(** ** The grant *)

Lemma issued_granted s key r : issued key s ->
  binding_of r = Some {| ib_namespace := Namespace (inst_Meta inst); ib_name := Name (inst_Meta inst);
                         ib_uid := UID (inst_Meta inst); ib_slug := slug |} ->
  token_of r = Some key ->
  total E s (Handler policy r) (fun s' resp => s' = s /\ Code resp = 200%Z).
Proof.
  intros ((i & Hfi & [O1 O2 O3 O4 O5 O6 O7]) & (sec & Hfs & [D1 D2 D3 D4 D9 D5 D6 D7]) & tr & [Hft Hs] & Hfin & Hst & Hgen) Hb Ht.
  eapply total_mono; [apply (handler_run (find := find) E) |]. intros s' resp [-> ->].
  split; [done |]. destruct (list_found s Live KSecret (Some (Namespace (inst_Meta i))) [(slugKey, slug)] eq_refl) as (l & Hl & Hin).
  apply Handler_complete.
  { intros k err Hg. destruct (find s KTokenRequest k) as [t|] eqn:Hk.
    - by rewrite (get_found s Live KTokenRequest k t eq_refl Hk) in Hg.
    - destruct (get_missing s Live KTokenRequest k eq_refl Hk) as (e & He & Hn & _). rewrite He in Hg. by injection Hg as <-. }
  apply ownsTokenSecret_spec in D2 as (U & N & T & owner & Ho & Hv & Hk & Hu & Hn).
  destruct (publishable_selected policy i O5) as (S1 & S2 & S3). destruct D3 as [_ Q2 Q3 _ _ [Q5 Q6]]. rewrite Hhosted in Q6.
  pose proof O4 as B. unfold byoc_bound in B. apply orb_false_iff in B as [B1 B2]. bool_props.
  assert (Hsec : find s KSecret (key_of_obj KSecret sec) = Some sec) by (by rewrite (find_key s KSecret _ _ Hfs)).
  eexists _, key, i, l, sec, owner, tr. split_and!; [exact Hb | exact Ht | | | exact Hl | | | |].
  - by apply get_found.
  - split; cbn; try done; congruence.
  - apply Hin. split; [exact Hsec |]. cbn. rewrite N, Hns, O2, bool_decide_true by done. cbn.
    rewrite bool_decide_true; [done |]. unfold mget in Q3. change slugAnnotationKey with slugKey in Q3.
    destruct (Labels (sec_Meta sec) !! slugKey) as [v|]; cbn in Q3; [by subst v |]. by destruct (pb_slug _ _ O5); rewrite O6.
  - split; first [done | congruence | etransitivity; [eassumption | done]].
  - unfold request_event. rewrite Hn, O2, <- Hns. by apply get_found.
  - destruct Hs as [E1 E2 E3 E4 E5]. split; first [done | congruence | etransitivity; [exact D4 | done]].
Qed.

(** ** What may happen between two reconciles *)

(** The instance stays published; the request and the Secret may be given versions. *)
Record calm (s s' : S) : Prop := {
  cm_instance : offered s -> offered s';
  cm_request : touched (find := find) KTokenRequest req s s';
  cm_secret : touched (find := find) KSecret secret_key s s';
}.

Lemma held_calm s s' key : calm s s' -> held s key -> held s' key.
Proof.
  intros [_ _ Ht] (sec & Hf & [D1 D2 D3 D4 D5 D6 D7 D8]). unfold touched in Ht. rewrite Hf in Ht.
  destruct (find s' KSecret secret_key) as [sec'|] eqn:Hf'; [| done]. exists sec'. split; [done |].
  destruct Ht as (Hm & T & D & P). rewrite D7, (left_id_L ∅ (∪)) in D.
  destruct (complete_kept _ _ Hm D5) as [Hc Hk]. rewrite !Forall_cons in Hk. destruct Hk as (_ & _ & _ & K4 & _).
  pose proof (meta_kept_fields _ _ Hm) as (F1 & _ & _ & _ & _ & F6).
  split; try congruence; [by eapply owned_kept | | unfold key_in in *; congruence].
  rewrite D. by eapply published_kept.
Qed.

Lemma pending_calm b s s' : calm s s' -> pending b s -> pending b s'.
Proof.
  intros Hc (Hoff & Hsec & tr & [Hf Hs] & Hfin). split_and!; [by apply (cm_instance _ _ Hc) | |].
  - destruct Hsec as [Hnone | [key Hh]]; [left | right; exists key; by eapply held_calm].
    pose proof (cm_secret _ _ Hc) as Ht. unfold touched in Ht. rewrite Hnone in Ht. by destruct (find s' KSecret _).
  - pose proof (cm_request _ _ Hc) as Ht. unfold touched in Ht. rewrite Hf in Ht.
    destruct (find s' KTokenRequest req) as [tr'|] eqn:Hf'; [| done]. destruct Ht as (rv & ls & _ & ->).
    eexists. split; [split; [done | transitivity tr; [by split | done]] | exact Hfin].
Qed.

Lemma issued_calm key s s' : calm s s' -> issued key s -> issued key s'.
Proof.
  intros Hc (Hoff & Hh & tr & [Hf Hs] & Hrest). split_and!; [by apply (cm_instance _ _ Hc) | by eapply held_calm |].
  pose proof (cm_request _ _ Hc) as Ht. unfold touched in Ht. rewrite Hf in Ht.
  destruct (find s' KTokenRequest req) as [tr'|] eqn:Hf'; [| done]. destruct Ht as (rv & ls & _ & ->).
  eexists. split; [split; [done | transitivity tr; [by split | done]] | exact Hrest].
Qed.

(** [n] reconciles, whatever happens before each. *)
Inductive issuing : nat -> S -> S -> Prop :=
| issuing_none s : issuing 0 s s
| issuing_next n s s1 s' : calm s s1 -> issuing n (run E s1 (TokenRequest.Reconcile policy req)).1 s' -> issuing (Datatypes.S n) s s'.

Lemma issuing_kept key n s s' : issuing n s s' -> issued key s -> issued key s'.
Proof.
  induction 1 as [s | n s s1 s' Hc _ IH]; [done |]. intros Hi. apply IH. apply (issued_calm _ _ _ Hc) in Hi.
  destruct (reconcile_pending true s1 (issued_pending _ _ Hi)) as (_ & _ & Hk). destruct (Hk eq_refl) as (key' & Hi' & Heq).
  rewrite <- (Heq key); [done | apply Hi].
Qed.

Lemma issuing_once n s s' : issuing n s s' -> pending true s -> pending true s' /\ (1 <= n -> exists key, issued key s').
Proof.
  intros [t | m t s1 t' Hc Hr] Hp; [split; [done | lia] |].
  destruct (reconcile_pending true s1 (pending_calm _ _ _ Hc Hp)) as (_ & _ & Hk). destruct (Hk eq_refl) as (key & Hi & _).
  pose proof (issuing_kept _ _ _ _ Hr Hi). split; [by eapply issued_pending | by exists key].
Qed.

Lemma issuing_pending n s s' : issuing n s s' -> pending false s -> pending false s' /\ (2 <= n -> exists key, issued key s').
Proof.
  intros [t | m t s1 t' Hc Hr] Hp; [split; [done | lia] |].
  destruct (reconcile_pending false s1 (pending_calm _ _ _ Hc Hp)) as (_ & Hp1 & _).
  destruct (issuing_once _ _ _ Hr Hp1) as [(P1 & P2 & tr & Ha & _) Hi].
  split; [split_and!; [done | done | by exists tr] | intros; apply Hi; lia].
Qed.

(** Nothing need happen in between. *)
Fixpoint again (n : nat) (s : S) : S :=
  match n with
  | 0 => s
  | Datatypes.S n' => again n' (run E s (TokenRequest.Reconcile policy req)).1
  end.

Lemma calm_self b s : pending b s -> calm s s.
Proof.
  intros (_ & Hsec & _). split; [done | by apply touched_self |]. unfold touched.
  destruct Hsec as [-> | (key & sec & -> & Hh)]; [done |]. cbn. rewrite (hd_plain _ _ Hh). by rewrite (left_id_L ∅ (∪)).
Qed.

Lemma again_issuing n s : pending false s -> issuing n s (again n s).
Proof.
  revert s. induction n as [|n IH]; intros s Hp; [constructor |]. eapply issuing_next; [by eapply calm_self |].
  apply IH. destruct (reconcile_pending false s Hp) as (_ & (P1 & P2 & tr & Ha & _) & _). split_and!; [done | done | by exists tr].
Qed.

End Key.

(** ** The theorem *)

Section Granted.
  Context {HK : KubeLib} {HL : KubeLaws}.
  Context {S : Type} {E : env S} {find : S -> forall K : kind, ObjectKey -> option (obj K)} {HS : ApiServer E find}.
  Variable rc : LLMInstanceReconciler.
  Variable inst : LLMInstance.
  Variable slug : string.
  Variable tr : APITokenRequest.

Local Abbreviation req := (ObjectKeyFromObject (tr_Meta tr)).
Local Abbreviation secret_key := (key_of (Namespace (tr_Meta tr)) (secret_name tr)).
Local Abbreviation policy := (rec_SlugPolicy rc).
Local Abbreviation endpoint := (TrimSpace (instanceEndpoint rc slug)).

Lemma select_policy i sel : selectSlug rc i = Ok sel -> Select policy (inst_Meta i) = Ok sel.
Proof. unfold selectSlug. destruct (Select policy _) as [sel' | err]; [| done]. cbv zeta. do 2 (case_match; [done |]). by intros [= ->]. Qed.

(** What publication leaves in the status is what the token controller waits for. *)
Lemma published_offers s :
  slug <> "" -> endpoint <> "" -> time_IsZero (DeletionTimestamp (inst_Meta inst)) = true -> IsBYOC inst = false ->
  published_at (find := find) rc inst slug s -> offered (find := find) policy inst slug endpoint s.
Proof.
  intros Hs He Hd Hb (i & Hf & Hal & _ & Hep & Hg & (c & Hc & Hct & Hcg) & Hrec & Hsl & Ha). exists i. split; [exact Hf |].
  assert (Hv : verified_slug policy i = slug).
  { apply select_policy in Hrec. unfold verified_slug. rewrite Hrec. cbn. by rewrite !bool_decide_true. }
  assert (Hh : byoc_bound i = false) by (unfold byoc_bound; by rewrite (alike_IsBYOC i inst Hal), Hb, Ha).
  destruct Hal as [E1 E2 E3 E4 E5 E6]. split; try done; [| by rewrite Hep]. split.
  - by rewrite Hv.
  - by rewrite Hep.
  - unfold instance_ready. rewrite Hc, Hct, Hcg, Hg, E5, Hd. by rewrite bool_decide_true, Z.eqb_refl.
  - unfold valid_endpoint. by rewrite Hh.
Qed.

(** A new request for a published instance. *)
Record new_request (s : S) : Prop := {
  nr_published : published_at (find := find) rc inst slug s;
  nr_slug : slug <> "";
  nr_endpoint : endpoint <> "";
  nr_live : time_IsZero (DeletionTimestamp (inst_Meta inst)) = true;
  nr_hosted : IsBYOC inst = false;
  nr_inactive : ActiveBYOCKubeconfigSecretName (Status inst) = "";
  nr_found : find s KTokenRequest req = Some tr;
  nr_alive : time_IsZero (DeletionTimestamp (tr_Meta tr)) = true;
  nr_uid : UID (tr_Meta tr) <> "";
  nr_namespace : Namespace (tr_Meta tr) = Namespace (inst_Meta inst);
  nr_instance : InstanceName (tr_Spec tr) = Name (inst_Meta inst);
  nr_secret : find s KSecret secret_key = None;
}.

Lemma new_pending s : new_request s ->
  byoc_bound inst = false /\ pending (find := find) policy inst slug endpoint tr false s.
Proof.
  intros [N1 N2 N3 N4 N5 N6 N7 N8 N9 N10 N11 N12]. split; [unfold byoc_bound; by rewrite N5, N6 |].
  split_and!; [by apply published_offers | by left | by exists tr].
Qed.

Task instructions:
Scan the records for the string "slugKey" and report each line where it occurs.

Response for this exercise:
  split; [done |]. destruct (list_found s Live KSecret (Some (Namespace (inst_Meta i))) [(slugKey, slug)] eq_refl) as (l & Hl & Hin).
    rewrite bool_decide_true; [done |]. unfold mget in Q3. change slugAnnotationKey with slugKey in Q3.
    destruct (Labels (sec_Meta sec) !! slugKey) as [v|]; cbn in Q3; [by subst v |]. by destruct (pb_slug _ _ O5); rewrite O6.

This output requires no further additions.